## What you are asked to do
Find the string "congruence" in the data, and copy out each line that has it.
(Information supplied)
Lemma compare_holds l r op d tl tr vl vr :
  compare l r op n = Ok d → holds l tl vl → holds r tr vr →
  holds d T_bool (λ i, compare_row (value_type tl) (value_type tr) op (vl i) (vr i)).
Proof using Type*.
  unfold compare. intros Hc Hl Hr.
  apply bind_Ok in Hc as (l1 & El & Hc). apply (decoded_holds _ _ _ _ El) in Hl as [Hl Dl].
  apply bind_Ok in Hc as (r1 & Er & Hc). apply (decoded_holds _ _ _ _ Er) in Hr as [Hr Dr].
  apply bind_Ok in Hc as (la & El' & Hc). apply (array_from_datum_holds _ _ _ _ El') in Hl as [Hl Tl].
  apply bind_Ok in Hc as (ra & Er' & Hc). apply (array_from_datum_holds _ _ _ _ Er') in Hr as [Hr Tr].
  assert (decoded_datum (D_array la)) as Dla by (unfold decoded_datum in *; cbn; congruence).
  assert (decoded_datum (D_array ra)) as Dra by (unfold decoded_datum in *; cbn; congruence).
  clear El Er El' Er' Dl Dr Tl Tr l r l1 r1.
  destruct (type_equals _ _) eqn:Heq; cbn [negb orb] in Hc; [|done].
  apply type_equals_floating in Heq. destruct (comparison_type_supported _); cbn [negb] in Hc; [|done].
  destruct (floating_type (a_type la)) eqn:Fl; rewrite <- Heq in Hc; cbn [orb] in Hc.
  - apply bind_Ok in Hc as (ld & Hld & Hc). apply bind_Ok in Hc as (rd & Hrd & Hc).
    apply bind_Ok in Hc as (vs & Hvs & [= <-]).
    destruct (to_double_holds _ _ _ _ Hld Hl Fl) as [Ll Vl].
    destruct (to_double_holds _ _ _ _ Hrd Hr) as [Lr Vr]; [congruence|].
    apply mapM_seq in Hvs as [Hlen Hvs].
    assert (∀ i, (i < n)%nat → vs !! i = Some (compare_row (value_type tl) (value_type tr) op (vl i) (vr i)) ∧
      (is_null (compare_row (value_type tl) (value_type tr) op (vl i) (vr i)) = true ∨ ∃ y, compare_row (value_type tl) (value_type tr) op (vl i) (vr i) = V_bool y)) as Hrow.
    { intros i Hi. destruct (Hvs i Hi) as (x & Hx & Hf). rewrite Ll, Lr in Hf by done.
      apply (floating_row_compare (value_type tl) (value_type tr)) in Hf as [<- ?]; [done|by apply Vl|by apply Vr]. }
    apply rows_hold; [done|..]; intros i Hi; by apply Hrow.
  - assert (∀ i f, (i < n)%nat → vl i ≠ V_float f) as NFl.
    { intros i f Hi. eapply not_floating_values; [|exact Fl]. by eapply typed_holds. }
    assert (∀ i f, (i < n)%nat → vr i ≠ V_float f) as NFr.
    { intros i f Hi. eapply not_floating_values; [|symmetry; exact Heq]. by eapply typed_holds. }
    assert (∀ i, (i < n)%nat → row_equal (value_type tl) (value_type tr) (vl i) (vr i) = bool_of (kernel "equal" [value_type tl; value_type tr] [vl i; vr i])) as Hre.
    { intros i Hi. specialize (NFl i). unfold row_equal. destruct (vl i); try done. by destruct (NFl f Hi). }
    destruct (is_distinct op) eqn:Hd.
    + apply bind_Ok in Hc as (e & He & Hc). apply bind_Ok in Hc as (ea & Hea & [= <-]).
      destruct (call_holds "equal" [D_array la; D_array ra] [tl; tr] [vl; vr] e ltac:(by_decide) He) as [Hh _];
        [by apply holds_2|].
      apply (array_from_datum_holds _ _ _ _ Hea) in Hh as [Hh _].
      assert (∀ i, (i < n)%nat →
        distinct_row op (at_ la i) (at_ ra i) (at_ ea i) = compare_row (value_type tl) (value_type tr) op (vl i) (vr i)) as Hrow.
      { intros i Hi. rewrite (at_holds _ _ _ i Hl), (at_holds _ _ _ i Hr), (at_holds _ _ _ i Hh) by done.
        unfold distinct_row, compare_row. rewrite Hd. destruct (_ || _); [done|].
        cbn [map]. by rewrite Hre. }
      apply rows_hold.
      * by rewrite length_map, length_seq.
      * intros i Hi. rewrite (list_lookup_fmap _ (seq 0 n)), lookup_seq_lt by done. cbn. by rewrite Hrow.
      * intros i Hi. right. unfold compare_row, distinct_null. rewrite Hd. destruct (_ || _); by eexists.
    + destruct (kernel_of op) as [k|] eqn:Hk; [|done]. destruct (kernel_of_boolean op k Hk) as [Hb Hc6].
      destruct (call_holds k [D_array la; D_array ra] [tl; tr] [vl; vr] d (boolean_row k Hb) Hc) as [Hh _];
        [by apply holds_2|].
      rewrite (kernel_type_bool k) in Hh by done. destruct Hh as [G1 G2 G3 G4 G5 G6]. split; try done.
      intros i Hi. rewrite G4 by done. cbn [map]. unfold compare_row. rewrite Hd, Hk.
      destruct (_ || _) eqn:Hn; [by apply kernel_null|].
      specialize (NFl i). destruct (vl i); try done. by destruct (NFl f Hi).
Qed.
(End Information supplied)
## Answer box
  assert (decoded_datum (D_array la)) as Dla by (unfold decoded_datum in *; cbn; congruence).
  assert (decoded_datum (D_array ra)) as Dra by (unfold decoded_datum in *; cbn; congruence).
    destruct (to_double_holds _ _ _ _ Hrd Hr) as [Lr Vr]; [congruence|].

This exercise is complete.